Melissa fuhr ein eiskalter Schauer über den Rücken, während sie an ihre eigene, noch ziemlich frischen Eindrücke, an ihr früheres Leben zurück dachte. Wenn sie schon nicht damit zurecht kam sich daran zu erinnern, einmal ermordet worden zu sein, wie musste sich dann erst ein zweieinhalbjähriger fühlen?

Oder ging er wie jedes Kind einfach darüber hinweg und nahm es als gegeben hin? Sie wusste es nicht, hätte es aber gerne. Ihre Hände schwebten über der Maus, bereit dazu den Pfeil auf den Button zu lenken, der zur Anmeldung in diesen Forum einlud.

Für wenige Sekunden, starrte sie darauf und war bereit dazu darauf zu klicken, aber stattdessen bewegte sie ihn nach oben und fügte die Website zur Favoritenliste hinzu.

Sie würde später darüber entscheiden, ob sie sich dort anmeldete, dachte sie und seufzte tief und lange. Das ganze hatte sie so durcheinander gebracht, das sie einfach sicher gehen musste, dachte sie und blickte auf die Ausdrucke, die ihr Leben als Elizabeth Kramer beinhalteten.

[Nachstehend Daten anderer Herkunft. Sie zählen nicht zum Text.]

(** ["endobj\n\n"] *)
Definition object_trailer : list N :=
  latin1 ("endobj" +:+ String (Ascii.ascii_of_nat 10)
            (String (Ascii.ascii_of_nat 10) EmptyString)).

(** [_start_object].  [reference] is what [get_reference()] of the object
    gives, the id of a [Reference] object in [refs] or [None]; several
    objects may hold the same one.  [context] is the optional context with
    its optional destination, a byte buffer that [write] appends to and
    whose [tell] is its length. *)
Definition _start_object (reference : option positive)
    (context : option (option (list N))) (refs : gmap positive Reference)
  : result (gmap positive Reference * list N) :=
  match context with
  | None | Some None => Raise AssertionError
  | Some (Some destination) =>
      let byte_offset := length destination in
      match reference with
      | None => Raise AssertionError
      | Some r =>
          match refs !! r with
          | None => Raise AttributeError
          | Some ref =>
              let ref' := {| object_number := object_number ref;
                             generation_number := generation_number ref;
                             byte_offset := Some byte_offset |} in
              Ok (<[r := ref']> refs, destination ++ object_header ref')
          end
      end
  end.

(** [_end_object] *)
Definition _end_object (context : option (option (list N)))
  : result (list N) :=
  match context with
  | None | Some None => Raise AssertionError
  | Some (Some destination) => Ok (destination ++ object_trailer)
  end.

End WriteBaseTransformer.

(** Modelled from the spec: [equals] of [ptext/io/read/types.py], which is
    not among the files followed here: structural equality of values (the
    parent and reference attributes are not part of a [pdf_object]). *)
Fixpoint pdf_object_eq_dec (a b : pdf_object) : {a = b} + {a ≠ b}.
Proof.
  decide equality;
    try solve [ apply Z.eq_dec | apply String.string_dec | apply Bool.bool_dec
              | apply (List.list_eq_dec N.eq_dec) ].
  - destruct q as [n1 d1], q0 as [n2 d2].
    destruct (Z.eq_dec n1 n2); [|right; congruence].
    destruct (Pos.eq_dec d1 d2); [left|right]; congruence.
  - apply List.list_eq_dec. apply pdf_object_eq_dec.
  - apply List.list_eq_dec. intros [k1 v1] [k2 v2].
    destruct (String.string_dec k1 k2); [|right; congruence].
    destruct (pdf_object_eq_dec v1 v2); [left|right]; congruence.
  - decide equality.
Defined.

Definition equals (a b : pdf_object) : bool :=
  if pdf_object_eq_dec a b then true else false.

(** ** Python text and bytes

    A Python [str] is a sequence of Unicode code points, a [bytes] value a
    sequence of numbers below 256. *)

Definition ustr := list N.
Definition bytes := list N.

Module Codec.

(** [bytes([i])]: [ValueError] unless [i] is in [range(256)] *)
Definition bytes_of_int (i : Z) : result bytes :=
  if (0 <=? i) && (i <? 256) then Ok [Z.to_N i] else Raise ValueError.

(** Code points of the bytes 0x80-0x9F in Python's [cp1252] codec; five
    bytes are undefined there. *)
Definition cp1252_high : list (option N) :=
  [ Some 8364; None;     Some 8218; Some 402;  Some 8222; Some 8230;
    Some 8224; Some 8225; Some 710;  Some 8240; Some 352;  Some 8249;
    Some 338;  None;     Some 381;  None;
    None;      Some 8216; Some 8217; Some 8220; Some 8221; Some 8226;
    Some 8211; Some 8212; Some 732;  Some 8482; Some 353;  Some 8250;
    Some 339;  None;     Some 382;  Some 376 ]%N.
(** ** [start] and [set] *)

(** The steps of [start], one state after the other. *)
Lemma start_unfold h value config s :
  let s1 :=
    updRuntime h (setRunning true)
      (updRuntime h
         (fun rt => mkRuntime value (current rt) (v rt) (running rt) (startConfig rt)) s) in
  let s2 := (get_config h s1).2 in
  let active :=
    spread (spread springDefaultConfig (asSpringConfig (cfgAt (get_config h s1).1 s2)))
      (default emptyConfig config) in
  let a := length (configs s2) in
  let s3 := set_configs (configs s2 ++ [active]) s2 in
  let s4 :=
    updRuntime h (fun rt => mkRuntime (goal rt) (current rt) (v rt) (running rt) (Some a)) s3 in
  let s5 :=
    updRuntime h
      (fun rt => mkRuntime (goal rt) (current rt) (default 0%float (velocity (cfgAt a s4)))
                   (running rt)
                   (startConfig rt)) s4 in
  start h value config s =
  startAnimationFrame (fire (onStart (option_ (inst h s5))) h OnStart s5).
Proof. reflexivity. Qed.

(** [start] keeps the registry and the closures, and calls no callback
    of another spring. *)
Lemma start_frame h value override s :
  springs (start h value override s) = springs s /\
  length (instances (start h value override s)) = length (instances s) /\
  forall h', h' <> h ->
    eventsOf h' (trace (start h value override s)) = eventsOf h' (trace s).
Proof.
  rewrite start_unfold. cbn zeta.
  rewrite springs_startAnimationFrame, instances_startAnimationFrame,
    trace_startAnimationFrame, instances_fire, springs_fire.
  split; [reflexivity|].
  split; [rewrite !updRuntime_length; cbn; now rewrite !length_alter|].
  intros h' Hne. now rewrite eventsOf_fire_ne.
Qed.

Lemma config_updRuntime h h' f s :
  config (info (inst h' (updRuntime h f s))) = config (info (inst h' s)).
Proof. destruct (inst_updRuntime_cases h h' f s) as [->|[-> ->]]; done. Qed.

Lemma rt_of_updRuntime_cases h h' f s :
  rt_of h' (updRuntime h f s) = rt_of h' s \/
  (h' = h /\ rt_of h' (updRuntime h f s) = f (rt_of h s)).
Proof.
  unfold rt_of. destruct (inst_updRuntime_cases h h' f s) as [->|[-> ->]]; [now left|].
  right. done.
Qed.

(** [start] keeps the address of every base configuration and every
    configuration object that existed. *)
Lemma start_configs h value override s :
  (forall h', config (info (inst h' (start h value override s))) = config (info (inst h' s))) /\
  (forall a, a < length (configs s) -> cfgAt a (start h value override s) = cfgAt a s).
Proof.
  rewrite start_unfold.
  set (f1 := fun rt => mkRuntime value (current rt) (v rt) (running rt) (startConfig rt)).
  set (s1 := updRuntime h (setRunning true) (updRuntime h f1 s)).
  set (s2 := (get_config h s1).2).
  set (active := spread _ (default emptyConfig override)).
  set (s3 := set_configs (configs s2 ++ [active]) s2).
  set (s4 := updRuntime h _ s3).
  set (s5 := updRuntime h _ s4).
  split.
  - intros h'. rewrite inst_startAnimationFrame, inst_fire.
    unfold s5, s4. rewrite !config_updRuntime.
    change (inst h' s3) with (inst h' s1).
    unfold s1. now rewrite !config_updRuntime.
  - intros a Ha. unfold cfgAt. rewrite configs_startAnimationFrame, configs_fire.
    change (configs s5) with ((configs s ++ [spread (cfgAt (config (info (inst h s1))) s1)
                                               emptyConfig]) ++ [active]).
    rewrite <- app_assoc. now rewrite lookup_app_l.
Qed.

Lemma start_configs_length h value override s :
  length (configs (start h value override s)) = S (S (length (configs s))).
Proof.
  rewrite start_unfold. cbn zeta. rewrite configs_startAnimationFrame, configs_fire.
  cbn. rewrite !length_app. cbn. lia.
Qed.

(** The [startConfig] of a spring after [start] on some controller: what
    it was, or the object that this [start] made. *)
Lemma start_startConfig h value override s h' :
  startConfig (rt_of h' (start h value override s)) = startConfig (rt_of h' s) \/
  startConfig (rt_of h' (start h value override s)) = Some (S (length (configs s))).
Proof.
  rewrite start_unfold.
  set (f1 := fun rt => mkRuntime value (current rt) (v rt) (running rt) (startConfig rt)).
  set (s1 := updRuntime h (setRunning true) (updRuntime h f1 s)).
  set (s2 := (get_config h s1).2).
  set (active := spread _ (default emptyConfig override)).
  set (s3 := set_configs (configs s2 ++ [active]) s2).
  set (f4 := fun rt => mkRuntime (goal rt) (current rt) (v rt) (running rt)
                         (Some (length (configs s2)))).
  set (s4 := updRuntime h f4 s3).
  set (f5 := fun rt => mkRuntime (goal rt) (current rt) (default 0%float (velocity (cfgAt _ s4)))
                         (running rt)
                         (startConfig rt)).
  set (s5 := updRuntime h f5 s4).
  assert (H1 : startConfig (rt_of h' s3) = startConfig (rt_of h' s)).
  { change (rt_of h' s3) with (rt_of h' s1).
    assert (Hst : sameStatic s s1).
    { eapply sameStatic_trans; [apply (sameBut_updRuntime h f1 s) | apply (sameBut_updRuntime h)];
        done. }
    apply (ss_startConfig _ _ Hst). }
  assert (Hlen : length (configs s2) = S (length (configs s))).
  { unfold s2, get_config, allocConfig. cbn. rewrite length_app. cbn. lia. }
  replace (rt_of h' (startAnimationFrame (fire (onStart (option_ (inst h s5))) h OnStart s5)))
    with (rt_of h' s5)
    by (unfold rt_of, inst; now rewrite instances_startAnimationFrame, instances_fire).
  unfold s5.
  destruct (rt_of_updRuntime_cases h h' f5 s4) as [->|[-> ->]].
  - unfold s4.
    destruct (rt_of_updRuntime_cases h h' f4 s3) as [->|[-> ->]];
      [now left | right; unfold f4; cbn [startConfig]; now rewrite Hlen].
  - unfold f5 at 1. cbn [startConfig]. unfold s4.
    destruct (rt_of_updRuntime_cases h h f4 s3) as [->|[_ ->]];
      [now left | right; unfold f4; cbn [startConfig]; now rewrite Hlen].
Qed.

Lemma start_lastT h value override s : lastT (start h value override s) = lastT s.
Proof.
  rewrite start_unfold. cbn zeta. now rewrite lastT_startAnimationFrame, lastT_fire.
Qed.

Lemma start_active h value override s : exists r, raf (start h value override s) = Some r.
Proof.
  destruct (raf (start h value override s)) as [r|] eqn:Hr; [now exists r|].
  rewrite start_unfold in Hr. now apply raf_startAnimationFrame in Hr.
Qed.

(** So does [set]. *)
Lemma set_frame h value s :
  springs (set h value s) = springs s /\
  length (instances (set h value s)) = length (instances s) /\
  forall h', h' <> h -> eventsOf h' (trace (set h value s)) = eventsOf h' (trace s).
Proof.
  unfold set. cbn zeta.
  rewrite (ss_springs _ _ (proj1 (sameBut_checkIdle 0 _))), instances_checkIdle, trace_checkIdle.
  destruct (negb _).
  - rewrite instances_fire, updRuntime_length, springs_fire.
    split; [reflexivity|]. split; [done|].
    intros h' Hne. now rewrite eventsOf_fire_ne.
  - now rewrite updRuntime_length.
Qed.

Lemma set_sameStatic h value s : sameStatic s (set h value s).
Proof.
  unfold set. cbn zeta.
  eapply sameStatic_trans; [|apply (sameBut_checkIdle h)].
  destruct (negb _).
  - eapply sameStatic_trans; [|apply (sameBut_fire _ h)]. now apply (sameBut_updRuntime h).
  - now apply (sameBut_updRuntime h).
Qed.

(** ** Frames *)

(** The loop of a spring that meets no rest test makes all its passes. *)
Lemma subSteps_moving n config deltaTH rt :
  (forall i, i < n ->
     exactRest (Nat.iter i (integrate config deltaTH) rt) = false /\
     nearRest config (Nat.iter i (integrate config deltaTH) rt) = false) <->
  subSteps n config deltaTH rt = (Nat.iter n (integrate config deltaTH) rt, Moving).
Proof.
  revert rt. induction n as [|n IH]; intros rt; cbn [subSteps].
  - split; [done | intros _ i Hi; lia].
  - rewrite Nat.iter_succ_r. split.
    + intros Hall. destruct (Hall 0) as [He Hn]; [lia|].
      cbn in He, Hn. rewrite He, Hn.
      apply IH. intros i Hi. rewrite <- Nat.iter_succ_r. apply Hall. lia.
    + intros Hsub.
      destruct (exactRest rt) eqn:He; [done|].
      destruct (nearRest config rt) eqn:Hn; [done|].
      intros [|i] Hi; [done|].
      rewrite Nat.iter_succ_r. apply IH; [exact Hsub | lia].
Qed.

(** A frame, at a registered spring. *)
Lemma frame_spring t s r k h :
  wf s -> raf s = Some r -> (k, h) ∈ springs s ->
  (100 <? frameDelta t s)%float = false ->
  let res := subSteps (tickSteps t s) (activeConfig h s) (tickDeltaTH t s) (rt_of h s) in
  rt_of h (frame t s) = res.1 /\
  eventsOf h (trace (frame t s)) = eventsOf h (trace s) ++ callbacksOf (option_ (inst h s)) h res.
Proof.
  intros W Hr Hin Hlag res.
  pose proof (wf_pending _ W) as Hp. rewrite Hr in Hp.
  unfold frame. rewrite Hp.
  apply (onFrame_spring t (set_pending [] s) k h); try done.
  - exact (wf_handles _ W).
  - now apply (wf_entries _ W k h).
Qed.


Lemma frame_sameStatic t s : sameStatic s (frame t s).
Proof.
  unfold frame. destruct (pending s) as [|r rest]; [apply sameStatic_refl|].
  rewrite onFrame_unfold. set (s0 := set_pending rest s).
  destruct (100 <? _)%float.
  - now constructor.
  - eapply sameStatic_trans;
      [|exact (fold_sameStatic (frameDelta t s0) (tickFactor t s0) (springs s0) (tickStart t s0))].
    now constructor.
Qed.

Zwar sagte ihr Unterbewusstsein ihr das es keinerlei Zweifel geben konnte, aber dennoch war der Hauch einer Skepsis vorhanden, die ihre Stirn zum Runzeln brachte und das eigentlich gesunde Gleichgewicht ihrer Seele ins schwanken.

Sie sah Gregs Bild an und war unendlich dankbar und voller Liebe, das dass Schicksal ihr diesen Mann beschert hatte, der nicht nur das komplette Gegenteil eines Charlie Kramers war, sondern ihr auch dabei helfen würde diese Erinnerung, als Teil ihrer Seele anzunehmen.